Aim of the exercise:
Return only the lines running from the first line of the listing through the one with "set (key := setStatusParams.globalKey", unchanged.
═════ Exercise inputs
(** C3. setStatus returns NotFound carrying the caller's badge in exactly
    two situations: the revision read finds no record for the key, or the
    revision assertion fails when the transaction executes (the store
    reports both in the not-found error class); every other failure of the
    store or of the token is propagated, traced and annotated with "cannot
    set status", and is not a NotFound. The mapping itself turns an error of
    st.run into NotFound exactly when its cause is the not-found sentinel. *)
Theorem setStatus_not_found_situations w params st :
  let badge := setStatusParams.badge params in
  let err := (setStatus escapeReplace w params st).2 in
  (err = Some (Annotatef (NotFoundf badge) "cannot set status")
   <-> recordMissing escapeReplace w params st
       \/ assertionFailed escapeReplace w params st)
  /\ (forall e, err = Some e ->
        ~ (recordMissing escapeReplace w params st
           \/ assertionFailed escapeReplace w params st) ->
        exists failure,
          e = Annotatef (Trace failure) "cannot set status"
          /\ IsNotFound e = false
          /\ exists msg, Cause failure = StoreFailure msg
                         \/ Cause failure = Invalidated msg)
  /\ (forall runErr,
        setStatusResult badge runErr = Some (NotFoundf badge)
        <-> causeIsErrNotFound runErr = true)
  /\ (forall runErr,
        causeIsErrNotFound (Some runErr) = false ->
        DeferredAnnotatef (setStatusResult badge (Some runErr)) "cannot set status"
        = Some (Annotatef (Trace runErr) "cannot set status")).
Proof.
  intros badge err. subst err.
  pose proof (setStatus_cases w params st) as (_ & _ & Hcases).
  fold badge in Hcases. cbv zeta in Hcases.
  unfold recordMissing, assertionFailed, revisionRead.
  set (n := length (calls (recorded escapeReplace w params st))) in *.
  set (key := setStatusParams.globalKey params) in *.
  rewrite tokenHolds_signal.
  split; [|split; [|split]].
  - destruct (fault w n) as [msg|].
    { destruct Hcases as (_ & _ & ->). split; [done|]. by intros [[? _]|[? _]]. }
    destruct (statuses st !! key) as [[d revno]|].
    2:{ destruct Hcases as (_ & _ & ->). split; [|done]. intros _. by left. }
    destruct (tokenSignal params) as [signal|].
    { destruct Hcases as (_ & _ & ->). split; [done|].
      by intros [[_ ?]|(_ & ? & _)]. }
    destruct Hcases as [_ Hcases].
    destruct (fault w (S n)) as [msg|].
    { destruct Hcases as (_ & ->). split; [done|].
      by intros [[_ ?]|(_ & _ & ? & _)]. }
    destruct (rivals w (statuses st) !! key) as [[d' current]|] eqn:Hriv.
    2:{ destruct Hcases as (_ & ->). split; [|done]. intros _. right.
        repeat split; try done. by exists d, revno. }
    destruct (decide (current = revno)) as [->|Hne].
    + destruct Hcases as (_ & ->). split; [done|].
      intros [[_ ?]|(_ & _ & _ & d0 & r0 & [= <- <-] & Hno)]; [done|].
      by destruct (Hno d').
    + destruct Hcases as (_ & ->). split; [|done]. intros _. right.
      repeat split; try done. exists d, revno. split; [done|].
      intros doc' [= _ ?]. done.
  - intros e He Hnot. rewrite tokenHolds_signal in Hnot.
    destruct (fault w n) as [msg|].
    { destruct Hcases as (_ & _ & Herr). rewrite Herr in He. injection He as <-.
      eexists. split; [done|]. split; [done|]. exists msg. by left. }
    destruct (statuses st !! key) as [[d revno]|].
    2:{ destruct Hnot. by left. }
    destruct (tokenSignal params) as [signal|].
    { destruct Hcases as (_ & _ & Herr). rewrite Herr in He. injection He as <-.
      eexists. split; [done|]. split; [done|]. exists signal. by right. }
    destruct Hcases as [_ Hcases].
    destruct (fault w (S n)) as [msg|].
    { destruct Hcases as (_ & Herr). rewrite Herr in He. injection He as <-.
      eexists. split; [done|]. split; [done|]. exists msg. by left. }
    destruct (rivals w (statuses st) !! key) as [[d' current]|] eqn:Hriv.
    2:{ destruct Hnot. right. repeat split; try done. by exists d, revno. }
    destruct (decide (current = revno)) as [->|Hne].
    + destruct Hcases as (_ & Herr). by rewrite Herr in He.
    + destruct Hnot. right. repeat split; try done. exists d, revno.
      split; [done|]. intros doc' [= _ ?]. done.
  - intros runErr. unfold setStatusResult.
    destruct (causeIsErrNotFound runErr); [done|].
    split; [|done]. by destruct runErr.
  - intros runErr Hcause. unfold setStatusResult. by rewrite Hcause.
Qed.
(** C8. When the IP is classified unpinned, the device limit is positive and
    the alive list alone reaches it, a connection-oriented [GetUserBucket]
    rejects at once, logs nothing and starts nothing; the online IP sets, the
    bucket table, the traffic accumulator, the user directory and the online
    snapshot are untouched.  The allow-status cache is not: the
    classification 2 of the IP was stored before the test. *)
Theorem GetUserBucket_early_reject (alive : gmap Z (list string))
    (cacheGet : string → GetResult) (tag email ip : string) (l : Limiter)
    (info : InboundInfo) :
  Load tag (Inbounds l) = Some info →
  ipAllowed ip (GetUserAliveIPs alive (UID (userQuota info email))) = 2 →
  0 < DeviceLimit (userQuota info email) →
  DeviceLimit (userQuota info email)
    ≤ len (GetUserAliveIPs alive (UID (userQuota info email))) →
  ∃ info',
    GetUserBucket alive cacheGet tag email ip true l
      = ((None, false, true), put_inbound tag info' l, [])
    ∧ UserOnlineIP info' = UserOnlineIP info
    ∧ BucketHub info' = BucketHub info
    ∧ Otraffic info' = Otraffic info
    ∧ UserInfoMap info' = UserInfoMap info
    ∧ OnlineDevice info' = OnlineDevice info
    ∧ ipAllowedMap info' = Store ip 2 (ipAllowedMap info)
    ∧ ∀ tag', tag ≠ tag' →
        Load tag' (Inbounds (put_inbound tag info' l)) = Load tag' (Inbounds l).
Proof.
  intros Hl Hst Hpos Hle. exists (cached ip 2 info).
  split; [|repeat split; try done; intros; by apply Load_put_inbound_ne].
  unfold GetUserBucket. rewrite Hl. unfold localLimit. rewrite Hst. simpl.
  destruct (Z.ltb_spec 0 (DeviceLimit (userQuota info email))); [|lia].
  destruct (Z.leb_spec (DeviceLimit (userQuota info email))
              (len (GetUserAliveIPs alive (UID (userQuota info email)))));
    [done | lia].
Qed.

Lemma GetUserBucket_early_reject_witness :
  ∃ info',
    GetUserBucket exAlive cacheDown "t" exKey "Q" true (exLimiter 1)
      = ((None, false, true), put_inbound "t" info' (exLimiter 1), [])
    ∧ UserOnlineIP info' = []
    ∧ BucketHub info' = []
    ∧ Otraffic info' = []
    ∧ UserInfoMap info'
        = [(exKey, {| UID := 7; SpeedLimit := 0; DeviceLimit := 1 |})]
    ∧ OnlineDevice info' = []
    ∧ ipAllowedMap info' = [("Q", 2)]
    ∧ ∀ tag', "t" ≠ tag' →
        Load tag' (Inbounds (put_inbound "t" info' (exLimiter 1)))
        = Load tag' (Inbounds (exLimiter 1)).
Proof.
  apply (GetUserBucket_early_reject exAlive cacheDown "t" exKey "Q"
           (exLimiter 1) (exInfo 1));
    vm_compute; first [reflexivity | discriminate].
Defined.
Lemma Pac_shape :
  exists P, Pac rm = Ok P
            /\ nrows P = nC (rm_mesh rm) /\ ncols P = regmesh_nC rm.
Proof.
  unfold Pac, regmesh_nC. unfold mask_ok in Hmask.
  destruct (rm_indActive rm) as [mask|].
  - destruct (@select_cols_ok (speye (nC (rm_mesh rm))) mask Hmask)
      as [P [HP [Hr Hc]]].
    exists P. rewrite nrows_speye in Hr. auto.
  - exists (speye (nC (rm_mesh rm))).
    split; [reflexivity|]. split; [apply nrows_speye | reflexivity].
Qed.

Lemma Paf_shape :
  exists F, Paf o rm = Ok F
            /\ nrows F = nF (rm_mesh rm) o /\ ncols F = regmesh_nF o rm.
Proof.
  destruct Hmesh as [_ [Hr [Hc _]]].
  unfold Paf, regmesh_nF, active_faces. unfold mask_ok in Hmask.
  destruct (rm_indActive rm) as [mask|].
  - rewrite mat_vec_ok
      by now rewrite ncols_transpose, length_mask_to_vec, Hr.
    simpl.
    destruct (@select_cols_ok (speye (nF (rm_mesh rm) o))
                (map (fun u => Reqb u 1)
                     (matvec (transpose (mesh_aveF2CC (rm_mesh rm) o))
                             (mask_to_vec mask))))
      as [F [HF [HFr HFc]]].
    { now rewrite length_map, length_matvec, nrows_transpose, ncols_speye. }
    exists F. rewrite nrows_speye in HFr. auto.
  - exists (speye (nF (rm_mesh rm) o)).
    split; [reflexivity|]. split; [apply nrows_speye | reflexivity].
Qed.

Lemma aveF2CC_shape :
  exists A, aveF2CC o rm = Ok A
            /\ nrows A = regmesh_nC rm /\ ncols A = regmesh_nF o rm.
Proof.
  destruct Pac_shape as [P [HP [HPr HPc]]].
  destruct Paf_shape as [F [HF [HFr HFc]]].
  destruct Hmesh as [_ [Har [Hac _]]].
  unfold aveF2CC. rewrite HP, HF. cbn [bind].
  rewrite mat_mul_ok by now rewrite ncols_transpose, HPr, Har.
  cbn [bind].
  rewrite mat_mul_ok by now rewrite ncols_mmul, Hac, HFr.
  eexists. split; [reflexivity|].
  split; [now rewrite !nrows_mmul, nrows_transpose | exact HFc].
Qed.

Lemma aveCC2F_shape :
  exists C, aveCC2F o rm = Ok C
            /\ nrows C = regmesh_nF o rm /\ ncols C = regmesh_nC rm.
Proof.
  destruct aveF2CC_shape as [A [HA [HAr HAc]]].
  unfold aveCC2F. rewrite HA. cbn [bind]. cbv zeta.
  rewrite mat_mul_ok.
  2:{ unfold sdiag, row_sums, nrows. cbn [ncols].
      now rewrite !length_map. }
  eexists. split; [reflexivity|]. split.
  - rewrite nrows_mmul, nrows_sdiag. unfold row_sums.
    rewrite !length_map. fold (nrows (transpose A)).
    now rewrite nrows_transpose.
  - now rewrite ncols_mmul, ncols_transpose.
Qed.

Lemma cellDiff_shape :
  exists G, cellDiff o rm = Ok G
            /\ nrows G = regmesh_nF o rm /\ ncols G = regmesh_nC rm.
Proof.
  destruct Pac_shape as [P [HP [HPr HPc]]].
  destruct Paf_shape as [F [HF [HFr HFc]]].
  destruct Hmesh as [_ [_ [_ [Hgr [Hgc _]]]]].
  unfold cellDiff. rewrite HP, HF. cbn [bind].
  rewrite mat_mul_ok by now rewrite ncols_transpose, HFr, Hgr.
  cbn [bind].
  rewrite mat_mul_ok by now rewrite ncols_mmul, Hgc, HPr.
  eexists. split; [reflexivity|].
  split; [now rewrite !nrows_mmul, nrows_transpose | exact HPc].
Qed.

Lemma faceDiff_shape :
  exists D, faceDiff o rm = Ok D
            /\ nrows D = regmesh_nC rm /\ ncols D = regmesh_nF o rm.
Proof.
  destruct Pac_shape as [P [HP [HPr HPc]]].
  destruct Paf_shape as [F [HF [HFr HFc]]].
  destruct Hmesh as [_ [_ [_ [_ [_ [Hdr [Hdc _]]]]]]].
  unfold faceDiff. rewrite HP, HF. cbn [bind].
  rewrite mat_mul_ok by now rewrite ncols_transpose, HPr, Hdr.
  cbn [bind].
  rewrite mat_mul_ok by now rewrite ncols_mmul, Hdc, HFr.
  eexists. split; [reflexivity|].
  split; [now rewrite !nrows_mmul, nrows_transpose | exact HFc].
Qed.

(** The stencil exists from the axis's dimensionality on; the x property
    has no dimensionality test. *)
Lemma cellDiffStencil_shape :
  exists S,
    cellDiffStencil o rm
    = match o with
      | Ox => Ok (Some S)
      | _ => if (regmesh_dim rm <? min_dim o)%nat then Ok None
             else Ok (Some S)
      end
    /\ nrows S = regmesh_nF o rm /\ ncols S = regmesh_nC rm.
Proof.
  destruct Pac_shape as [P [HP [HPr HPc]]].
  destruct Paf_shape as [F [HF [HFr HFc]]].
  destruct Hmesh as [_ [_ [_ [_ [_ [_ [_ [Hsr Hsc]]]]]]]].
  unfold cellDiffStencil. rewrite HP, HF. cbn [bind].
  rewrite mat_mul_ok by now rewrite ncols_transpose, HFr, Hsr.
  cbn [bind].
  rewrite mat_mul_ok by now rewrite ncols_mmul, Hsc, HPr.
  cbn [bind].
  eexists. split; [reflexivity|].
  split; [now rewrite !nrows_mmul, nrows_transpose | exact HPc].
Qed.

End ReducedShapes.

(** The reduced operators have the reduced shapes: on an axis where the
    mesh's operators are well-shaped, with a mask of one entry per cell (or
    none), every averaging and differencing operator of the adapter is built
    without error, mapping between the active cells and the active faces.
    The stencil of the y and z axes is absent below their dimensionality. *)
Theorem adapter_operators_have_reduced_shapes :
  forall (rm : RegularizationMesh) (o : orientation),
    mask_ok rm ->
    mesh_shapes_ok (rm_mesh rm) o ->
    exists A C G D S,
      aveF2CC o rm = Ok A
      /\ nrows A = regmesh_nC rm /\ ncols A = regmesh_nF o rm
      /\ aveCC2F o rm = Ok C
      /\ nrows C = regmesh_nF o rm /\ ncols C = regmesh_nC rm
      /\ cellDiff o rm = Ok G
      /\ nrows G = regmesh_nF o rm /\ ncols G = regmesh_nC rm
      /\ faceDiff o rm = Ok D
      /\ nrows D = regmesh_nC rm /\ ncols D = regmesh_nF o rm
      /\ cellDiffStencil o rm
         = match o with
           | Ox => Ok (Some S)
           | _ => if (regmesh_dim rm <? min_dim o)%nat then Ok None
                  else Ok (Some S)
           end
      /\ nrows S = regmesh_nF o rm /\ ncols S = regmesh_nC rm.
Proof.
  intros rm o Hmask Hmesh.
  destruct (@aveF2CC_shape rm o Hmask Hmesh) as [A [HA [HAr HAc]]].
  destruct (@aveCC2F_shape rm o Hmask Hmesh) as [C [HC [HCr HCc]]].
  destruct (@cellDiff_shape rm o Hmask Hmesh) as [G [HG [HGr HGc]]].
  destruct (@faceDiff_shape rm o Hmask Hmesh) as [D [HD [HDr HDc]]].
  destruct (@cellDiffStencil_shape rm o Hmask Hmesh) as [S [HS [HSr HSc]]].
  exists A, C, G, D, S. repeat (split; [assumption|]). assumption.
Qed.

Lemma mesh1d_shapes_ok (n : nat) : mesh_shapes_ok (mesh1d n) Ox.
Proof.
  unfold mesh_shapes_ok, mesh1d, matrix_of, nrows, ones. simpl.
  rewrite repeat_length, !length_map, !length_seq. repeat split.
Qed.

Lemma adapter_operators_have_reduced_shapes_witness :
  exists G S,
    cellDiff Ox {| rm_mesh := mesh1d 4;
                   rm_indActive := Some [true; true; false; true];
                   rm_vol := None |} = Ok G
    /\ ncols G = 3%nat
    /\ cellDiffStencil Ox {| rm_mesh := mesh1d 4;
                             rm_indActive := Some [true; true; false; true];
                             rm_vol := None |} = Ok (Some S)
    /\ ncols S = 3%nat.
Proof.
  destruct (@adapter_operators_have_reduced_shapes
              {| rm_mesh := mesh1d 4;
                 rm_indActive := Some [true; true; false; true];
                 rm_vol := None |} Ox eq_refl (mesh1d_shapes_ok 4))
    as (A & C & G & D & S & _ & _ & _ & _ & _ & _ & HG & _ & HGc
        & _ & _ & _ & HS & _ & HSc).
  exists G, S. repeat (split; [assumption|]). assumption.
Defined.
══════════
Exercise solution:
(** C3. setStatus returns NotFound carrying the caller's badge in exactly
    two situations: the revision read finds no record for the key, or the
    revision assertion fails when the transaction executes (the store
    reports both in the not-found error class); every other failure of the
    store or of the token is propagated, traced and annotated with "cannot
    set status", and is not a NotFound. The mapping itself turns an error of
    st.run into NotFound exactly when its cause is the not-found sentinel. *)
Theorem setStatus_not_found_situations w params st :
  let badge := setStatusParams.badge params in
  let err := (setStatus escapeReplace w params st).2 in
  (err = Some (Annotatef (NotFoundf badge) "cannot set status")
   <-> recordMissing escapeReplace w params st
       \/ assertionFailed escapeReplace w params st)
  /\ (forall e, err = Some e ->
        ~ (recordMissing escapeReplace w params st
           \/ assertionFailed escapeReplace w params st) ->
        exists failure,
          e = Annotatef (Trace failure) "cannot set status"
          /\ IsNotFound e = false
          /\ exists msg, Cause failure = StoreFailure msg
                         \/ Cause failure = Invalidated msg)
  /\ (forall runErr,
        setStatusResult badge runErr = Some (NotFoundf badge)
        <-> causeIsErrNotFound runErr = true)
  /\ (forall runErr,
        causeIsErrNotFound (Some runErr) = false ->
        DeferredAnnotatef (setStatusResult badge (Some runErr)) "cannot set status"
        = Some (Annotatef (Trace runErr) "cannot set status")).
Proof.
  intros badge err. subst err.
  pose proof (setStatus_cases w params st) as (_ & _ & Hcases).
  fold badge in Hcases. cbv zeta in Hcases.
  unfold recordMissing, assertionFailed, revisionRead.
  set (n := length (calls (recorded escapeReplace w params st))) in *.
  set (key := setStatusParams.globalKey params) in *.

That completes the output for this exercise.